Excel C-API vs Interop

66 views
Skip to first unread message

Terry Aney

unread,
May 15, 2024, 3:22:49 PMMay 15
to Excel-DNA
Seeing some strange results in a sense that Excel C Api is performing way slower than Interop COM objects.  I'm wondering if (with the small context of code) you have any guesses.
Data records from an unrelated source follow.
Lemma last_match_spec base l hu h :
  NoDup (map snd l) ->
  match last_match base l hu h with
  | Some i => h = Some i \/ exists r, r ∈ mk_regs base l /\ reg_id r = i /\ hostid r = hu
  | None => h = None
  end /\ (hu ∈ map snd l -> exists r, r ∈ mk_regs base l /\ hostid r = hu
           /\ last_match base l hu h = Some (reg_id r)).
Proof.
  revert base h. induction l as [|[k u] l IH]; intros base h Hnd; cbn [last_match mk_regs map snd] in *.
  { split; [destruct h; auto|set_solver]. }
  apply NoDup_cons in Hnd as [Hni Hnd].
  destruct (IH (S base) (if hu =? u then Some base else h) Hnd) as [H1 H2].
  destruct (Z.eqb_spec hu u) as [->|Hne].
  - assert (Hlm : last_match (S base) l u (Some base) = Some base).
    { destruct (last_match (S base) l u (Some base)) as [i|] eqn:El; [|discriminate].
      destruct H1 as [[= ->]|(r & Hr & _ & Hu)]; [done|]. destruct Hni.
      rewrite <- (mk_regs_pairs (S base) l), map_map. cbn. rewrite <- Hu.
      by apply list_elem_of_fmap_2. }
    rewrite Hlm. split.
    + right. exists (Reg base u k). set_solver.
    + intros _. exists (Reg base u k). split; [set_solver|done].
  - split.
    + destruct (last_match (S base) l hu h); [|done].
      destruct H1 as [->|(r & Hr & ? & ?)]; [by left|]. right. exists r. set_solver.
    + intros [?|Hin]%elem_of_cons; [done|]. destruct (H2 Hin) as (r & Hr & ? & ?).
      exists r. set_solver.
Qed.

Lemma holds_pairs n h :
  nvmf_ns_reservation_all_registrants_type n = true ->
  holds n h <-> h ∈ map snd (map (fun r => (rkey r, hostid r)) (registrants n)).
Proof.
  intros Ha. rewrite (all_regs_holds _ _ Ha), map_map. cbn. split.
  - intros (r & Hr & <-). by apply list_elem_of_fmap_2.
  - intros (r & -> & Hr)%list_elem_of_fmap. by exists r.
Qed.

Lemma mk_regs_nodup base l : NoDup (map reg_id (mk_regs base l)).
Proof.
  revert base. induction l as [|[k u] l IH]; intros base; cbn; constructor; [|done].
  intros (r & Hb & Hr)%list_elem_of_fmap. apply mk_regs_ids in Hr. lia.
Qed.

Lemma all_regs_rtype n n' :
  rtype n' = rtype n ->
  nvmf_ns_reservation_all_registrants_type n' = nvmf_ns_reservation_all_registrants_type n.
Proof. unfold nvmf_ns_reservation_all_registrants_type. by intros ->. Qed.

(** The information written for an active reservation. *)
Definition info_of (n : ns_t) (u : Z) (r : registrant) : resv_info :=
  Info (crkey n) (rtype n) (ptpl_activated n) u
    (if nvmf_ns_reservation_all_registrants_type n then None else Some (hostid r))
    (map (fun r => (rkey r, hostid r)) (registrants n)).

Lemma update_info_run E H s u :
  NoDup H -> (length H <= 16)%nat -> resv_inv H s ->
  is_ptpl_capable E = true -> bdev_uuid E = Some u -> (forall i, r_update E i = 0) ->
  rtype (ns s) <> 0 ->
  exists r s1, r ∈ registrants (ns s) /\ holder (ns s) = Some (reg_id r)
    /\ nvmf_ns_update_reservation_info E s = Ok (0, s1)
    /\ stored s1 = stored s ++ [info_of (ns s) u r].
Proof.
  intros Hnd Hl HI Hcap Hu Hup Ht.
  destruct (holder (ns s)) as [h|] eqn:Eh; [|by destruct (ni_none _ _ _ HI Eh)].
  destruct (holder_reg_ok _ _ _ _ HI Eh) as (r & Hr & Hin & <-). exists r.
  unfold nvmf_ns_update_reservation_info. mstep. rewrite Hu, Hcap. cbn [negb].
  destruct (hosts_length H _ _ 0 Hnd Hl HI) as [_ Hlen].
  assert (Hlt : (SPDK_NVMF_MAX_NUM_REGISTRANTS <? length (registrants (ns s)))%nat = false)
    by (apply Nat.ltb_ge; exact Hlen).
  rewrite (proj2 (Z.eqb_neq _ _) Ht), Eh, Hr. cbn [orb]. unfold info_of.
  destruct (nvmf_ns_reservation_all_registrants_type (ns s));
    (erewrite M_bind_ok by reflexivity); rewrite Hlt; mstep; rewrite !Hup; cbn [Z.eqb];
    (eexists; split; [done|]; split; [done|]; split; reflexivity).
Qed.

Lemma restore_run E junk info :
  (forall n, r_alloc E n = true) -> i_ptpl info = true -> bdev_uuid E = Some (i_bdev_uuid info) ->
  i_crkey info ∈ map fst (i_regs info) -> i_crkey info <> 0 ->
  exists s2, nvmf_ns_reservation_restore E junk info init_rst = Ok (0, s2)
    /\ registrants (ns s2) = mk_regs 0 (i_regs info) /\ rtype (ns s2) = i_rtype info
    /\ crkey (ns s2) = i_crkey info /\ ptpl_activated (ns s2) = true
    /\ holder (ns s2) = if nvmf_ns_reservation_all_registrants_type (ns s2)
         then reg_id <$> List.head (registrants (ns s2))
         else last_match 0 (i_regs info) (default junk (i_holder_uuid info)) None.
Proof.
  intros HE Hp Hb Hk Hk0. unfold nvmf_ns_reservation_restore. rewrite Hp, Hb.
  rewrite bool_decide_false by (intros He; rewrite He in Hk; set_solver).
  rewrite (bool_decide_true (Some (i_bdev_uuid info) = _)) by done.
  assert (existsb (fun x => i_crkey info =? x.1) (i_regs info) = true) as ->.
  { apply existsb_exists. apply list_elem_of_fmap in Hk as (x & Hx & Hin).
    exists x. split; [by apply list_elem_of_In|]. rewrite Hx. apply Z.eqb_refl. }
  cbn [negb orb andb]. erewrite M_bind_ok by reflexivity. set (s1 := set_ns _ _).
  destruct (restore_regs_run E (i_regs info) (i_crkey info)
    (default junk (i_holder_uuid info)) None s1 HE ltac:(by left)) as (s2 & Hs2 & Hn2).
  erewrite M_bind_ok by exact Hs2. cbn [negb].
  rewrite (proj2 (Z.eqb_neq _ _) Hk0). mstep. erewrite M_bind_ok by reflexivity.
  eexists. split; [reflexivity|]. unfold set_ns; cbn [ns]. rewrite Hn2. done.
Qed.
(* ===== verification/NsCmd.v ===== *)
(** * Construction of NVMe I/O requests (lib/nvme/nvme_ns_cmd.c, lib/nvme/nvme_internal.h)

    The request pool of a queue pair, the tree of child requests into which an
    I/O is split (at stripe boundaries, at the controller's maximum transfer
    size, and where a scattered payload cannot be described by one PRP list or
    SGL), and the public command functions built on it.

    A request is a tree node with the address of its pool element, its fields
    and its children; the parent pointers are implicit.  A split that fails
    returns the error code in place of the request, as *rc does. *)

From S2P Require Import Prelude.

(** ** Data *)

Record nvme_ns := NvmeNs {
  ns_id : Z;
  sector_size : Z;
  extended_lba_size : Z;
  md_size : Z;
  pi_type : Z;
  ns_flags : Z;
  ns_sectors_per_max_io : Z;
  sectors_per_max_io_no_md : Z;
  ns_sectors_per_stripe : Z;
  csi_is_zns : bool }.

Record nvme_ctrlr := NvmeCtrlr {
  ctrlr_flags : Z;
  page_size : Z;
  max_sges : Z;
  io_queue_requests : Z;
  max_zone_append_size : Z }.

(** NVME_PAYLOAD_CONTIG and NVME_PAYLOAD_SGL; the callbacks of the latter are
    the parameters [reset_sgl_fn] and [next_sge_fn] below. *)
Inductive nvme_payload :=
  | PayloadContig (buffer : Z) (md : option Z)
  | PayloadSgl (md : option Z).

Record nvme_cmd := NvmeCmd {
  cmd_opc : Z;
  cmd_nsid : Z;
  cmd_lba : Z (** cdw10 and cdw11 *);
  cmd_fuse : Z;
  cmd_cdw12 : Z;
  cmd_cdw13 : Z;
  cmd_cdw14 : Z;
  cmd_cdw15 : Z }.

(** The zeroed command of a new request. *)
Definition cmd0 : nvme_cmd := NvmeCmd 0 0 0 0 0 0 0 0.

(** Who is called when the request completes. *)
Inductive cb := CbUser | CbChild.

Record req_fields := Fields {
  r_cb : cb;
  r_payload : nvme_payload;
  r_payload_offset : Z;
  r_md_offset : Z;
  r_payload_size : Z;
  r_md_size : Z;
  r_accel : option Z;
  r_cmd : nvme_cmd;
  r_tag : Z (** io_id or ns_id of the request log *) }.

Inductive request := Request (id : nat) (f : req_fields) (children : list request).

Definition req_id (r : request) : nat := let 'Request i _ _ := r in i.
Definition req_f (r : request) : req_fields := let 'Request _ f _ := r in f.
Definition req_children (r : request) : list request := let 'Request _ _ c := r in c.

(** The queue pair: the free requests and the number in use. *)
Record qpair := Qpair { free_req : list nat; num_outstanding_reqs : Z }.

Definition SPDK_NVME_IO_FLAGS_VALID_MASK : Z := 0xFFFF0003.
Definition SPDK_NVME_IO_FLAGS_CDW12_MASK : Z := 0xFFFF0000.
Definition SPDK_NVME_IO_FLAGS_FUSE_MASK : Z := 0x3.
Definition SPDK_NVME_IO_FLAGS_PRACT : Z := Z.shiftl 1 29.
Definition SPDK_NVME_NS_DPS_PI_SUPPORTED : Z := Z.shiftl 1 4.
Definition SPDK_NVME_NS_EXTENDED_LBA_SUPPORTED : Z := Z.shiftl 1 5.
Definition SPDK_NVME_CTRLR_SGL_SUPPORTED : Z := Z.shiftl 1 0.
Definition SPDK_NVME_CTRLR_ZONE_APPEND_SUPPORTED : Z := Z.shiftl 1 5.
Definition SPDK_NVME_CTRLR_ACCEL_SEQUENCE_SUPPORTED : Z := Z.shiftl 1 8.

Definition SPDK_NVME_OPC_FLUSH : Z := 0x00.
Definition SPDK_NVME_OPC_WRITE : Z := 0x01.
Definition SPDK_NVME_OPC_READ : Z := 0x02.
Definition SPDK_NVME_OPC_WRITE_UNCORRECTABLE : Z := 0x04.
Definition SPDK_NVME_OPC_COMPARE : Z := 0x05.
Definition SPDK_NVME_OPC_WRITE_ZEROES : Z := 0x08.
Definition SPDK_NVME_OPC_VERIFY : Z := 0x0c.
Definition SPDK_NVME_OPC_ZONE_APPEND : Z := 0x7d.
(** A contiguous payload: one request describes any part of it, so that the only
    error is an empty pool. *)
Lemma rw_contig_ok ns a ctrlr {I : Type} (reset_sgl_fn : Z -> I) (next_sge_fn : I -> (Z * Z) * I)
    fuel chk po mo lba n q :
  geometry_ok ns a -> _is_io_flags_valid (a_flags a) = true ->
  (a_opc a = SPDK_NVME_OPC_ZONE_APPEND -> csi_is_zns ns = true) ->
  (exists b md, a_payload a = PayloadContig b md) -> io_fits ns a po mo lba n ->
  q_ok q -> Z.of_nat (length (free_req q)) < 65535 -> (length (free_req q) <= fuel)%nat ->
  exists res q', _nvme_ns_cmd_rw ns ctrlr reset_sgl_fn next_sge_fn a fuel rw_depth None
      po mo lba n chk q = Ok (res, q') /\ q_ok q' /\
    match res with
    | inl r => taken (ids r) q q' /\ tile ns a (leaves r) po mo lba n
        /\ Z.of_nat (length (ids r)) < 2 * n
    | inr rc => rc = - ENOMEM /\ taken [] q q' /\ Z.of_nat (length (free_req q)) < 2 * n - 1
    end.
Proof.
  intros Hg Hf Hz (b & md & Hp) Hfit Hq Hl Hfu.
  assert (Hone : forall chk, one_piece a chk) by (intros; unfold one_piece; by rewrite Hp).
  destruct (rw_ok ns a (fun _ _ => True) (fun _ _ => False) ctrlr reset_sgl_fn next_sge_fn fuel Hg Hz
    ltac:(done) (fun _ => True) Logic.I ltac:(intros; by apply rw_leaf_ok) 0 chk po mo lba n
    Logic.I Hfit q Hq Hl Hfu) as (res & q' & Hr & Hq' & Hres).
  exists res, q'. split; [exact Hr|]. split; [done|].
  destruct res; [by destruct Hres as (? & ? & _ & ?)|]. by destruct Hres as [|(_ & [] & _)].
Qed.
This message is displayed after running code below:

---------------------------
CalcEngine Audit
---------------------------
00:00:00.0313122
00:00:02.2352662
---------------------------
OK  
---------------------------

var sw = System.Diagnostics.Stopwatch.StartNew();
var configuration = new ExcelCalcEngineConfigurationFactory( application.ActiveWorkbook ).Configuration;
sw.Stop();
var elapsedInterop = sw.Elapsed;

sw = System.Diagnostics.Stopwatch.StartNew();
configuration = new ExcelDnaCalcEngineConfigurationFactory().Configuration;
sw.Stop();
var elapsedApi = sw.Elapsed;

MessageBox.Show( $"{elapsedInterop}{Environment.NewLine}{elapsedApi}", "CalcEngine Audit", MessageBoxButtons.OK, MessageBoxIcon.Information );

My two classes are derive from generic class, their signatures are:

public class ExcelCalcEngineConfigurationFactory : CalcEngineConfigurationFactory<MSExcel.Workbook, MSExcel.Worksheet, MSExcel.Range>
public class ExcelDnaCalcEngineConfigurationFactory : CalcEngineConfigurationFactory<ExcelWorkbook, ExcelWorksheet, ExcelReference>

The base `CalcEngineConfigurationFactory` simply loops tabs and ranges and grabs values to build a configuration.  I can show that code if needed.  There are also some extensions you'll see in the ExcelDna* version - I could show, but again they just wrap XlCall.Excel calls.  

The two generic classes are as follows.  If you have any guesses why the Interop would work 150x faster than C API let me know :)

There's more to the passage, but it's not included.